Par ailleurs, les partis politiques d’opposition sont déjà en faveur de la création d’une université avant que le CSV ne le soit. Dans leurs programmes électoraux de 1999, le LSAP, le DP et la Gauche se prononcent pour une université au Luxemburg. Le parti des Verts (Déi Gréng) a même déposé une proposition de loi en 1998 pour créer une université européenne à Esch/Alzette.

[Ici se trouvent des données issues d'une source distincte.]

(** A property of the emitter that the calls of the listeners, what the
    listeners write and the removal of a record preserve is preserved by
    [emit], whether it returns or throws. *)
Section EmitPreserves.

Variable behaviour : nat → list value → script.
Variable P : World → Prop.
Variable s : jsstring.

Hypothesis P_logCall : ∀ f args, preserves P (logCall f args).
Hypothesis P_write :
  ∀ index (update : event → event) arr w,
    P w → events_ (this w) !! s = Some arr →
    P (withEvents (<[s := alter update index arr]> (events_ (this w))) w).
Hypothesis P_nested :
  ∀ f args c, c ∈ nested (behaviour f args) → ∀ w, P w → P (afterSync c w).
Hypothesis P_remove : ∀ index, preserves P (removeEventListener s index).

Lemma preserves_walked : preserves P (walked s).
Proof. by apply preserves_frame. Qed.

Lemma preserves_writeRecord index update detached :
  preserves P (writeRecord s index update detached).
Proof.
  intros w HP. unfold writeRecord. destruct detached; [done|].
  cbv [mbind M_bind mret M_ret getEvents setEvents].
  destruct (events_ (this w) !! s) eqn:E; [|done]. simpl. by apply P_write.
Qed.

Lemma preserves_runNested cs :
  (∀ c, c ∈ cs → ∀ w, P w → P (afterSync c w)) →
  ∀ detached, preserves P (runNested s cs detached).
Proof.
  induction cs as [|c cs IH]; intros Hcs detached; [apply preserves_ret|].
  cbn [runNested]. apply preserves_bind; [apply preserves_walked|].
  intros before. apply preserves_bind.
  { intros w HP. simpl. apply Hcs; [constructor | done]. }
  intros _. apply preserves_bind; [by apply preserves_frame|]. intros evs.
  apply IH. intros c' Hc'. apply Hcs. by constructor.
Qed.

Lemma preserves_invoke index detached args e :
  preserves P (invoke behaviour s index detached args e).
Proof.
  unfold invoke. apply preserves_bind; [apply P_logCall|]. intros _.
  apply preserves_bind; [apply preserves_writeRecord|].
  intros detached'. apply preserves_bind; [|intros ?; apply preserves_ret].
  apply preserves_runNested. intros c Hc. by apply (P_nested _ _ _ Hc).
Qed.

Lemma preserves_mapFrom args remaining :
  ∀ index detached,
    preserves P (mapFrom behaviour s args index remaining detached).
Proof.
  induction remaining as [|remaining IH]; intros index detached;
    [apply preserves_ret|].
  cbn [mapFrom]. apply preserves_bind.
  { destruct detached; [apply preserves_ret | apply preserves_walked]. }
  intros arr. destruct (arr !! index) as [e|]; [|apply IH].
  apply preserves_bind; [apply preserves_invoke|].
  intros [promise detached'].
  destruct promise; try apply preserves_throw;
    (apply preserves_bind; [apply IH | intros ?; apply preserves_ret]).
Qed.

Lemma preserves_forEachFrom remaining :
  ∀ index, preserves P (forEachFrom s index remaining).
Proof.
  induction remaining as [|remaining IH]; intros index;
    [apply preserves_ret|].
  cbn [forEachFrom]. apply preserves_bind; [|intros _; apply IH].
  unfold visit. apply preserves_bind; [apply preserves_walked|].
  intros arr. destruct (arr !! index) as [e|]; [|apply preserves_ret].
  destruct (isOnce e); [apply P_remove | apply preserves_ret].
Qed.

Lemma preserves_emit args : preserves P (emit behaviour (VString s) args).
Proof.
  intros w HP. unfold emit, checkEventName. cbv [mbind M_bind throw] .
  case_bool_decide as Hs; [done|]. cbv [mret M_ret getEvents].
  destruct (hasProperty (events_ (this w)) s); [|done].
  revert w HP.
  change (preserves P
            (arr ← getArray s "map";
             promises ← mapFrom behaviour s args 0 (length arr) None;
             allSettled promises;;
             arr ← getArray s "forEach";
             forEachFrom s 0 (length arr);; mret true)).
  apply preserves_bind; [apply preserves_getArray|]. intros arr.
  apply preserves_bind; [apply preserves_mapFrom|]. intros promises.
  apply preserves_bind; [apply preserves_ret|]. intros _.
  apply preserves_bind; [apply preserves_getArray|]. intros arr'.
  apply preserves_bind; [apply preserves_forEachFrom|]. intros _.
  apply preserves_ret.
Qed.

End EmitPreserves.

(** ** Where the code departs from the specification *)

(** C1.  Two one-shot records next to each other: [once('x', f1)] then
    [once('x', f2)] on a fresh emitter.  One [emit('x')] returns true and
    calls both listeners, but takes out only the first record: removing it
    moves the second one to index 0 while [forEach] goes on to index 1, so
    the second one-shot record is still registered afterwards. *)
Theorem emit_keeps_second_once :
  let w := runAll [Once (VString (str "x")) (VFunction 1);
                   Once (VString (str "x")) (VFunction 2)] (new VUndefined).2 in
  let r := emit sample (VString (str "x")) [] w in
  held w (str "x") = [Event true 1; Event true 2]
  ∧ r.1 = Normal true
  ∧ calls r.2 = [(1%nat, []); (2%nat, [])]
  ∧ held r.2 (str "x") = [Event true 2].
Proof. vm_compute. done. Qed.

(** C2.  A listener that throws: [on('x', f13)] then [on('x', f3)] on a
    fresh emitter, where calling [f13] throws 'boom'.  [emit('x')] calls
    [f13] only; [f3] is never called, and the promise of [emit] is rejected
    with 'boom' instead of being fulfilled with true. *)
Theorem emit_rejects_when_listener_throws :
  let w := runAll [On (VString (str "x")) (VFunction 13);
                   On (VString (str "x")) (VFunction 3)] (new VUndefined).2 in
  let r := emit sample (VString (str "x")) [] w in
  held w (str "x") = [Event false 13; Event false 3]
  ∧ r.1 = Throw (Uncaught (VString (str "boom")))
  ∧ calls r.2 = [(13%nat, [])].
Proof. vm_compute. done. Qed.

(** C3.  An emitter of capacity 0 and a first registration for 'x':
    [addListener('x', f1)] throws [Error 'Memory leak detected'], and the
    state it leaves, which is a reachable one, has the key 'x' with an empty
    array. *)
Theorem failed_registration_leaves_empty_key :
  let w0 := (new (VNumber (Int 0))).2 in
  let c := AddListener (VString (str "x")) (VFunction 1) in
  (addListener (VString (str "x")) (VFunction 1) w0).1
    = Throw (Error "Memory leak detected")
  ∧ reachable sample (after sample c w0)
  ∧ events_ (this (after sample c w0)) !! str "x" = Some []
  ∧ ¬ nonEmptyKeys (after sample c w0).
Proof.
  intros w0 c.
  assert (events_ (this (after sample c w0)) !! str "x" = Some []) as Hk
    by (vm_compute; done).
  split_and!.
  - vm_compute. done.
  - apply reachable_call. by apply (reachable_new sample (VNumber (Int 0))).
  - done.
  - intros Hinv. by apply (Hinv _ _ Hk).
Qed.

(** C4.  Names that differ only by surrounding white space.  After
    [addListener(' x ', f1)] the listener is found under 'x' but not under
    ' x ', the very name it was registered with: [rawListeners(' x ')] is
    empty, [listenerCount(' x ')] is 0, [emit(' x ')] returns false and calls
    nothing, and [removeListener(' x ', f1)] removes nothing.  Likewise,
    after [addListener('x', f1)], [emit(' x ')] returns false. *)
Theorem padded_name_is_not_found :
  let padded := VString (str " x ") in
  let plain := VString (str "x") in
  let w := (addListener padded (VFunction 1) (new VUndefined).2).2 in
  let w' := (addListener plain (VFunction 1) (new VUndefined).2).2 in
  trim (str " x ") = trim (str "x")
  ∧ (rawListeners plain w).1 = Normal [1%nat]
  ∧ (rawListeners padded w).1 = Normal []
  ∧ (listenerCount padded VUndefined w).1 = Normal 0
  ∧ emit sample padded [] w = (Normal false, w)
  ∧ removeListener padded (VFunction 1) w = (Normal tt, w)
  ∧ emit sample padded [] w' = (Normal false, w').
Proof. vm_compute. done. Qed.

(** C5.  Two calls of [emit] that do not do what is expected of them.
    After a registration that failed on an emitter of capacity 0, 'x' has no
    listener ([listenerCount('x')] is 0), yet [emit('x')] returns true.  And
    on an emitter where 'x' has the listeners [f13], which throws, and [f3],
    [emit('x', null)] does not return true and calls [f13] only. *)
Theorem emit_result_departs :
  let x := VString (str "x") in
  let w := runAll [AddListener x (VFunction 1)] (new (VNumber (Int 0))).2 in
  let w' := runAll [On x (VFunction 13); On x (VFunction 3)]
              (new VUndefined).2 in
  ((listenerCount x VUndefined w).1 = Normal 0
   ∧ emit sample x [] w = (Normal true, w))
  ∧ ((rawListeners x w').1 = Normal [13; 3]%nat
     ∧ (emit sample x [VNull] w').1 ≠ Normal true
     ∧ calls (emit sample x [VNull] w').2 = [(13%nat, [VNull])]).
Proof. vm_compute. split_and!; done. Qed.

(** C6.  A name that a plain object inherits: 'toString' on a fresh
    emitter of capacity 10.  [listenerCount('toString')] is 0, so one more
    listener is within the capacity, yet no registration method succeeds:
    [eventName in this.#events] is true of the inherited function, no array
    is made, and [push] or [unshift] is called on what is not an array.  The
    call throws a [TypeError] and registers nothing. *)
Theorem registration_fails_under_inherited_name :
  let w := (new VUndefined).2 in
  let name := VString (str "toString") in
  let f := VFunction 1 in
  maxListeners_ (this w) = Some (Finite 10)
  ∧ (listenerCount name VUndefined w).1 = Normal 0
  ∧ fits (0 + 1) (Finite 10)
  ∧ addListener name f w = (Throw (TypeError "push is not a function"), w)
  ∧ on name f w = (Throw (TypeError "push is not a function"), w)
  ∧ once name f w = (Throw (TypeError "push is not a function"), w)
  ∧ prependListener name f w
    = (Throw (TypeError "unshift is not a function"), w)
  ∧ prependOnceListener name f w
    = (Throw (TypeError "unshift is not a function"), w).
Proof. vm_compute. split_and!; done. Qed.

(** C8.  A name that a plain object inherits: 'constructor' on a fresh
    emitter.  The emitter has no event at all, yet
    [removeListener('constructor', f)], and [off] likewise, is not a no-op:
    [eventName in this.#events] is true of the inherited function, and
    [findIndex] is called on what is not an array.  The call throws a
    [TypeError]. *)
Theorem removeListener_throws_under_inherited_name :
  let w := (new VUndefined).2 in
  let name := VString (str "constructor") in
  (eventNames w).1 = Normal []
  ∧ events_ (this w) !! str "constructor" = None
  ∧ removeListener name (VFunction 1) w
    = (Throw (TypeError "findIndex is not a function"), w)
  ∧ off name (VFunction 1) w
    = (Throw (TypeError "findIndex is not a function"), w).
Proof. vm_compute. split_and!; done. Qed.

(** C9.  A name that a plain object inherits: '__proto__' on an emitter of
    capacity 0.  What is read as the length is undefined, [undefined + 1 > 0]
    is false, and the registration goes on to call [push] or [unshift] on
    the prototype object: a [TypeError], not [Error 'Memory leak
    detected']. *)
Theorem capacity_zero_under_inherited_name :
  let w := (new (VNumber (Int 0))).2 in
  let name := VString (str "__proto__") in
  let f := VFunction 1 in
  maxListeners_ (this w) = Some (Finite 0)
  ∧ validName (str "__proto__")
  ∧ addListener name f w = (Throw (TypeError "push is not a function"), w)
  ∧ on name f w = (Throw (TypeError "push is not a function"), w)
  ∧ once name f w = (Throw (TypeError "push is not a function"), w)
  ∧ prependListener name f w
    = (Throw (TypeError "unshift is not a function"), w)
  ∧ prependOnceListener name f w
    = (Throw (TypeError "unshift is not a function"), w)
  ∧ (∀ register, register ∈ registrations →
       (register name f w).1 ≠ Throw (Error "Memory leak detected")).
Proof.
  intros w name f. split_and!.
  1-7: by vm_compute.
  intros register Hreg.
  apply registrations_inv in Hreg as (isPrepend & isOnce & ->).
  destruct isPrepend, isOnce; vm_compute; discriminate.
Qed.

(** ** What holds in their place *)

(** *** Names *)

Lemma trimStart_suffix s : ∃ k, trimStart s = drop k s.
Proof.
  induction s as [|c s [k IH]]; simpl.
  - by exists 0%nat.
  - destruct (isWhiteSpace c); [by exists (S k) | by exists 0%nat].
Qed.

Lemma trimStart_head s c :
  head (trimStart s) = Some c → isWhiteSpace c = false.
Proof.
  induction s as [|c' s IH]; simpl; [done|].
  destruct (isWhiteSpace c') eqn:E; [done|]. simpl. congruence.
Qed.

Lemma trimStart_fixed s :
  (∀ c, head s = Some c → isWhiteSpace c = false) → trimStart s = s.
Proof.
  destruct s as [|c s]; simpl; [done|]. intros H. by rewrite (H c).
Qed.

Lemma trimStart_idempotent s : trimStart (trimStart s) = trimStart s.
Proof. apply trimStart_fixed, trimStart_head. Qed.

Lemma trimEnd_prefix s : ∃ k, trimEnd s = take k s.
Proof.
  unfold trimEnd. destruct (trimStart_suffix (reverse s)) as [k ->].
  exists (length s - k)%nat.
  by rewrite reverse_drop, reverse_involutive, length_reverse.
Qed.

Lemma head_take {A} (l : list A) k x : head (take k l) = Some x → head l = Some x.
Proof. destruct l, k; simpl; done. Qed.

(** Trimming a trimmed name changes nothing. *)
Lemma trim_idempotent s : trim (trim s) = trim s.
Proof.
  unfold trim.
  assert (trimStart (trimEnd (trimStart s)) = trimEnd (trimStart s)) as ->.
  { apply trimStart_fixed. intros c Hc.
    destruct (trimEnd_prefix (trimStart s)) as [k Hk]. rewrite Hk in Hc.
    by apply head_take, trimStart_head in Hc. }
  unfold trimEnd. by rewrite reverse_involutive, trimStart_idempotent.
Qed.

Lemma validName_trim s : validName s → validName (trim s).
Proof. unfold validName. by rewrite trim_idempotent. Qed.

(** *** What the queries return *)

Lemma notInherited_plain w key : plainName key → notInherited w key.
Proof. by right. Qed.

Lemma notInherited_dec w key :
  notInherited w key
  ∨ (events_ (this w) !! key = None ∧ ∃ v, inherited key = Some v).
Proof.
  unfold notInherited, plainName.
  destruct (events_ (this w) !! key) as [arr|]; [left; left; by eexists|].
  destruct (inherited key) as [v|]; [right; eauto | left; by right].
Qed.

Deuxièmement, l’Université du Luxembourg s’est précipitée dans le sens qu’elle est devenue quelque chose de concret. Cette concrétisation de l’université se fait à plusieurs niveaux (et elle continue, bien sûr, à se faire de nos jours). Le niveau le plus visible étant le dépôt et le vote d’une loi à la Chambre des députés. Mais même avant cette loi, la concrétisation de l’université se fait en la documentant, en l’annonçant, en l’inscrivant dans de nombreux documents et discours. Ensuite, elle se concrétise en la situant sur un lieu précis et unique. Même si jusqu’à nos jours, elle est éparpillée sur différents sites, le plan est de la déménager sur un site unique, dans des bâtiments et « maisons » expressément construits pour y loger une université. En d’autres termes, l’université se matérialise aussi architecturalement.
Enfin, elle est rendue concrète de façon symbolique et discursive. On voit un triple glissement sémantique entre les appellations « cours universitaires » et « Université du Luxembourg ». Premièrement, on passe d’un adjectif (universitaire) à un substantif (université). Deuxièmement, ce substantif occupe dorénavant la première place dans la dénomination Université du Luxembourg et non plus la deuxième.3 Et, troisièmement, les autres substantifs qui jusque-là étaient accolés au mot universitaire (comme cours, centre, ou zone d’activité) ne sont plus utilisés. Rien qu’au niveau sémantique, le mot université s’est donc substantivisé, émancipé et consolidé.
On peut chercher les raisons de cette précipitation dans les calendriers politiques, les jeux politiciens entre partis politiques, les stratégies pour faire aboutir un projet en évitant sa mise en politique/débat, les questions géopolitiques de revalorisation de friches industrielles et d’européanisation de l’enseignement supérieur. Toutefois, cette précipitation soulève encore des questions et l’histoire mouvementée et fascinante du monde universitaire luxembourgeois mérite qu’on s’y attarde davantage.